Work to be completed: The response should be the complete listing below, unchanged.

——

(** ** Runs over the Prometheus collector *)

Inductive op :=
  | OWrite (size : Z) (failed : bool)
  | ORead (count size : Z) (failed : bool)
  | OSwitch (status latencySeconds : Z)
  | OAsync (operation : Z)
  | OAlloc
  | OReport.

#[export] Instance op_eq_dec : EqDecision op.
Proof. solve_decision. Defined.

Definition record (o : op) (b : BatchCollectImpl Prometheus) : BatchCollectImpl Prometheus :=
  match o with
  | OWrite size failed => RecordWrite size failed b
  | ORead count size failed => RecordRead count size failed b
  | OSwitch status latency => RecordSwitch status latency b
  | OAsync operation => ObserveAsyncWorker operation b
  | OAlloc => RecordPoolAlloc b
  | OReport => b
  end.

Definition exec `{CounterLibrary} (o : op) (b : BatchCollectImpl Prometheus) :
    result (BatchCollectImpl Prometheus) :=
  if decide (o = OReport) then report b else Ok (record o b).

Fixpoint exec_all `{CounterLibrary} (os : list op) (b : BatchCollectImpl Prometheus) :
    result (BatchCollectImpl Prometheus) :=
  match os with
  | [] => Ok b
  | o :: os =>
      let* b := exec o b in
      exec_all os b
  end.

(** What a call adds to the count behind a counter of the library. *)
Definition recorded (m : metric) (o : op) : Z :=
  match m, o with
  | Prometheus.writeCounter, OWrite _ false => 1
  | Prometheus.writeSizes, OWrite size false => size
  | Prometheus.writeErrors, OWrite _ true => 1
  | readCounter, ORead count _ false => count
  | Prometheus.readSizes, ORead _ size false => size
  | Prometheus.readErrors, ORead _ _ true => 1
  | Prometheus.poolAlloc, OAlloc => 1
  | Prometheus.switchCounts, OSwitch status _ => if decide (status = SwitchSuccess) then 1 else 0
  | _, _ => 0
  end.

(** The count that waits for the next report. *)
Definition pending (m : metric) (b : BatchCollectImpl Prometheus) : Z :=
  match m with
  | writeCounter => writeCounts (w b)
  | Prometheus.writeSizes => writeSizes (w b)
  | Prometheus.writeErrors => writeErrors (w b)
  | readCounter => readCounts (r b)
  | Prometheus.readSizes => readSizes (r b)
  | Prometheus.readErrors => readErrors (r b)
  | Prometheus.poolAlloc => poolAlloc (sp b)
  | Prometheus.switchCounts => switchCounts (sp b)
  | _ => 0
  end.

(** The counters whose every change is a reported count. *)
Definition conserved : list metric :=
  [writeCounter; Prometheus.writeSizes; Prometheus.writeErrors; readCounter; Prometheus.readSizes;
   Prometheus.readErrors; Prometheus.poolAlloc; Prometheus.switchCounts].

(** The amounts added to a counter. *)
Definition added (m : metric) (l : list metric_call) : list float64 :=
  omap (λ c, match c with
             | MAdd m' v => if decide (m' = m) then Some v else None
             | _ => None
             end) l.

Definition sumZ (l : list Z) : Z := foldr Z.add 0 l.

Fixpoint reports (os : list op) : nat :=
  match os with
  | [] => 0
  | OReport :: os => S (reports os)
  | _ :: os => reports os
  end.

(** How often a counter was incremented by one. *)
Definition incremented (m : metric) (l : list metric_call) : nat :=
  length (omap (λ c, match c with
                     | MInc m' => if decide (m' = m) then Some tt else None
                     | _ => None
                     end) l).

(** The calls of one report, statement by statement. *)
Definition report_calls (b : BatchCollectImpl Prometheus) : list metric_call :=
  let v := f64_of_Z in
  [MAdd writeCounter (v (writeCounts (w b))); MAdd Prometheus.writeSizes (v (writeSizes (w b)));
   MAdd Prometheus.writeErrors (v (writeErrors (w b)))] ++
  ((if f64_eqb (v (activeChannelDataSizes (w b))) (v 0) && f64_eqb (v (activeChannelDataCounts (w b))) (v 0)
    then [MSet Prometheus.activeChannelDataCounts (v 0); MSet Prometheus.activeChannelDataSizes (v 0)]
    else []) ++
   [MAdd Prometheus.activeChannelDataCounts (v (activeChannelDataCounts (w b)));
    MAdd Prometheus.activeChannelDataSizes (v (activeChannelDataSizes (w b)))]) ++
  [MAdd readCounter (v (readCounts (r b))); MAdd Prometheus.readSizes (v (readSizes (r b)));
   MAdd Prometheus.readErrors (v (readErrors (r b)))] ++
  [MAdd asyncWorkers (v (asyncWorkerIncCounts (sp b)))] ++
  [MAdd asyncWorkers (f64_neg (v (asyncWorkerDecCounts (sp b))))] ++
  [MAdd Prometheus.poolAlloc (v (poolAlloc (sp b)))] ++
  [MAdd Prometheus.switchCounts (v (switchCounts (sp b)));
   MObserve Prometheus.switchLatency (v (switchLatency (sp b)))] ++
  [MInc Prometheus.skipSwitchCounts].

(** ** Lemmas *)

#[local] Opaque f64_of_Z f64_eqb f64_neg.

Lemma added_app (m : metric) (l l' : list metric_call) : added m (l ++ l') = added m l ++ added m l'.
Proof. apply omap_app. Qed.

Lemma incremented_app (m : metric) (l l' : list metric_call) :
  incremented m (l ++ l') = (incremented m l + incremented m l')%nat.
Proof. unfold incremented. by rewrite omap_app, length_app. Qed.

#[local] Ltac project :=
  cbn [w r sp mc calls sem_closed workers writeCounts writeSizes writeErrors activeChannelDataCounts
    activeChannelDataSizes readCounts readSizes readErrors asyncWorkerIncCounts asyncWorkerDecCounts
    poolAlloc switchCounts switchLatency].

Section lemmas.
  Context `{CounterLibrary}.

Lemma make_calls_eq (l : list metric_call) (p : Prometheus) :
  make_calls l p =
    if existsb call_panics l then Panics LibraryPanic
    else Ok (mkPrometheus (enabled p) (calls p ++ l)).
Proof.
  revert p. induction l as [|c l IH]; intros p; cbn -[call_panics].
  { rewrite app_nil_r. by destruct p. }
  destruct (call_panics c); [done|]. rewrite IH. cbn [enabled calls orb]. by rewrite <- app_assoc.
Qed.

Lemma emit_eq (l cs : list metric_call) :
  emit l (mkPrometheus true cs) =
    if existsb call_panics l then Panics LibraryPanic else Ok (mkPrometheus true (cs ++ l)).
Proof. apply make_calls_eq. Qed.

Lemma observe_emit (f : Prometheus → result Prometheus) (l cs : list metric_call) (x : Write)
    (y : Read) (z : Supporting) (sm : bool) (n : nat) :
  f (mkPrometheus true cs) = emit l (mkPrometheus true cs) →
  observe f (mkBatch x y z (mkPrometheus true cs) sm n) =
    if existsb call_panics l then Panics LibraryPanic
    else Ok (mkBatch x y z (mkPrometheus true (cs ++ l)) sm n).
Proof.
  intros E. unfold observe. cbn [mc w r sp sem_closed workers]. rewrite E, emit_eq.
  by destruct (existsb _ l).
Qed.

(** A report makes its calls and resets all counts, unless a call panics. *)
Lemma report_eq (b : BatchCollectImpl Prometheus) :
  enabled (mc b) = true →
  report b =
    if existsb call_panics (report_calls b) then Panics LibraryPanic
    else Ok (mkBatch (mkWrite 0 0 0 0 0) (mkRead 0 0 0) (mkSupporting 0 0 0 0 0 0)
      (mkPrometheus true (calls (mc b) ++ report_calls b)) (sem_closed b) (workers b)).
Proof.
  destruct b as [[wc ws we ac az] [rc rs re] [ai ad pa sc sl sk] [en cs] sm n]. cbn [mc enabled]. intros ->.
  unfold report, report_steps. cbn [in_order]. unfold report_calls. project. rewrite !existsb_app.
  do 7 (erewrite observe_emit by reflexivity; rewrite ?existsb_app; project;
    match goal with |- rbind (if ?c then _ else _) _ = _ => destruct c end;
    cbn [rbind orb]; [done|]; unfold set_w, set_r; project).
  erewrite observe_emit by reflexivity. cbn -[f64_of_Z f64_neg app].
  by rewrite <- !app_assoc.
Qed.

——

Response to the task:
(** ** Runs over the Prometheus collector *)

Inductive op :=
  | OWrite (size : Z) (failed : bool)
  | ORead (count size : Z) (failed : bool)
  | OSwitch (status latencySeconds : Z)
  | OAsync (operation : Z)
  | OAlloc
  | OReport.

#[export] Instance op_eq_dec : EqDecision op.
Proof. solve_decision. Defined.

Definition record (o : op) (b : BatchCollectImpl Prometheus) : BatchCollectImpl Prometheus :=
  match o with
  | OWrite size failed => RecordWrite size failed b
  | ORead count size failed => RecordRead count size failed b
  | OSwitch status latency => RecordSwitch status latency b
  | OAsync operation => ObserveAsyncWorker operation b
  | OAlloc => RecordPoolAlloc b
  | OReport => b
  end.

Definition exec `{CounterLibrary} (o : op) (b : BatchCollectImpl Prometheus) :
    result (BatchCollectImpl Prometheus) :=
  if decide (o = OReport) then report b else Ok (record o b).

Fixpoint exec_all `{CounterLibrary} (os : list op) (b : BatchCollectImpl Prometheus) :
    result (BatchCollectImpl Prometheus) :=
  match os with
  | [] => Ok b
  | o :: os =>
      let* b := exec o b in
      exec_all os b
  end.

(** What a call adds to the count behind a counter of the library. *)
Definition recorded (m : metric) (o : op) : Z :=
  match m, o with
  | Prometheus.writeCounter, OWrite _ false => 1
  | Prometheus.writeSizes, OWrite size false => size
  | Prometheus.writeErrors, OWrite _ true => 1
  | readCounter, ORead count _ false => count
  | Prometheus.readSizes, ORead _ size false => size
  | Prometheus.readErrors, ORead _ _ true => 1
  | Prometheus.poolAlloc, OAlloc => 1
  | Prometheus.switchCounts, OSwitch status _ => if decide (status = SwitchSuccess) then 1 else 0
  | _, _ => 0
  end.

(** The count that waits for the next report. *)
Definition pending (m : metric) (b : BatchCollectImpl Prometheus) : Z :=
  match m with
  | writeCounter => writeCounts (w b)
  | Prometheus.writeSizes => writeSizes (w b)
  | Prometheus.writeErrors => writeErrors (w b)
  | readCounter => readCounts (r b)
  | Prometheus.readSizes => readSizes (r b)
  | Prometheus.readErrors => readErrors (r b)
  | Prometheus.poolAlloc => poolAlloc (sp b)
  | Prometheus.switchCounts => switchCounts (sp b)
  | _ => 0
  end.

(** The counters whose every change is a reported count. *)
Definition conserved : list metric :=
  [writeCounter; Prometheus.writeSizes; Prometheus.writeErrors; readCounter; Prometheus.readSizes;
   Prometheus.readErrors; Prometheus.poolAlloc; Prometheus.switchCounts].

(** The amounts added to a counter. *)
Definition added (m : metric) (l : list metric_call) : list float64 :=
  omap (λ c, match c with
             | MAdd m' v => if decide (m' = m) then Some v else None
             | _ => None
             end) l.

Definition sumZ (l : list Z) : Z := foldr Z.add 0 l.

Fixpoint reports (os : list op) : nat :=
  match os with
  | [] => 0
  | OReport :: os => S (reports os)
  | _ :: os => reports os
  end.

(** How often a counter was incremented by one. *)
Definition incremented (m : metric) (l : list metric_call) : nat :=
  length (omap (λ c, match c with
                     | MInc m' => if decide (m' = m) then Some tt else None
                     | _ => None
                     end) l).

(** The calls of one report, statement by statement. *)
Definition report_calls (b : BatchCollectImpl Prometheus) : list metric_call :=
  let v := f64_of_Z in
  [MAdd writeCounter (v (writeCounts (w b))); MAdd Prometheus.writeSizes (v (writeSizes (w b)));
   MAdd Prometheus.writeErrors (v (writeErrors (w b)))] ++
  ((if f64_eqb (v (activeChannelDataSizes (w b))) (v 0) && f64_eqb (v (activeChannelDataCounts (w b))) (v 0)
    then [MSet Prometheus.activeChannelDataCounts (v 0); MSet Prometheus.activeChannelDataSizes (v 0)]
    else []) ++
   [MAdd Prometheus.activeChannelDataCounts (v (activeChannelDataCounts (w b)));
    MAdd Prometheus.activeChannelDataSizes (v (activeChannelDataSizes (w b)))]) ++
  [MAdd readCounter (v (readCounts (r b))); MAdd Prometheus.readSizes (v (readSizes (r b)));
   MAdd Prometheus.readErrors (v (readErrors (r b)))] ++
  [MAdd asyncWorkers (v (asyncWorkerIncCounts (sp b)))] ++
  [MAdd asyncWorkers (f64_neg (v (asyncWorkerDecCounts (sp b))))] ++
  [MAdd Prometheus.poolAlloc (v (poolAlloc (sp b)))] ++
  [MAdd Prometheus.switchCounts (v (switchCounts (sp b)));
   MObserve Prometheus.switchLatency (v (switchLatency (sp b)))] ++
  [MInc Prometheus.skipSwitchCounts].

(** ** Lemmas *)

#[local] Opaque f64_of_Z f64_eqb f64_neg.

Lemma added_app (m : metric) (l l' : list metric_call) : added m (l ++ l') = added m l ++ added m l'.
Proof. apply omap_app. Qed.

Lemma incremented_app (m : metric) (l l' : list metric_call) :
  incremented m (l ++ l') = (incremented m l + incremented m l')%nat.
Proof. unfold incremented. by rewrite omap_app, length_app. Qed.

#[local] Ltac project :=
  cbn [w r sp mc calls sem_closed workers writeCounts writeSizes writeErrors activeChannelDataCounts
    activeChannelDataSizes readCounts readSizes readErrors asyncWorkerIncCounts asyncWorkerDecCounts
    poolAlloc switchCounts switchLatency].

Section lemmas.
  Context `{CounterLibrary}.

Lemma make_calls_eq (l : list metric_call) (p : Prometheus) :
  make_calls l p =
    if existsb call_panics l then Panics LibraryPanic
    else Ok (mkPrometheus (enabled p) (calls p ++ l)).
Proof.
  revert p. induction l as [|c l IH]; intros p; cbn -[call_panics].
  { rewrite app_nil_r. by destruct p. }
  destruct (call_panics c); [done|]. rewrite IH. cbn [enabled calls orb]. by rewrite <- app_assoc.
Qed.

Lemma emit_eq (l cs : list metric_call) :
  emit l (mkPrometheus true cs) =
    if existsb call_panics l then Panics LibraryPanic else Ok (mkPrometheus true (cs ++ l)).
Proof. apply make_calls_eq. Qed.

Lemma observe_emit (f : Prometheus → result Prometheus) (l cs : list metric_call) (x : Write)
    (y : Read) (z : Supporting) (sm : bool) (n : nat) :
  f (mkPrometheus true cs) = emit l (mkPrometheus true cs) →
  observe f (mkBatch x y z (mkPrometheus true cs) sm n) =
    if existsb call_panics l then Panics LibraryPanic
    else Ok (mkBatch x y z (mkPrometheus true (cs ++ l)) sm n).
Proof.
  intros E. unfold observe. cbn [mc w r sp sem_closed workers]. rewrite E, emit_eq.
  by destruct (existsb _ l).
Qed.

(** A report makes its calls and resets all counts, unless a call panics. *)
Lemma report_eq (b : BatchCollectImpl Prometheus) :
  enabled (mc b) = true →
  report b =
    if existsb call_panics (report_calls b) then Panics LibraryPanic
    else Ok (mkBatch (mkWrite 0 0 0 0 0) (mkRead 0 0 0) (mkSupporting 0 0 0 0 0 0)
      (mkPrometheus true (calls (mc b) ++ report_calls b)) (sem_closed b) (workers b)).
Proof.
  destruct b as [[wc ws we ac az] [rc rs re] [ai ad pa sc sl sk] [en cs] sm n]. cbn [mc enabled]. intros ->.
  unfold report, report_steps. cbn [in_order]. unfold report_calls. project. rewrite !existsb_app.
  do 7 (erewrite observe_emit by reflexivity; rewrite ?existsb_app; project;
    match goal with |- rbind (if ?c then _ else _) _ = _ => destruct c end;
    cbn [rbind orb]; [done|]; unfold set_w, set_r; project).
  erewrite observe_emit by reflexivity. cbn -[f64_of_Z f64_neg app].
  by rewrite <- !app_assoc.
Qed.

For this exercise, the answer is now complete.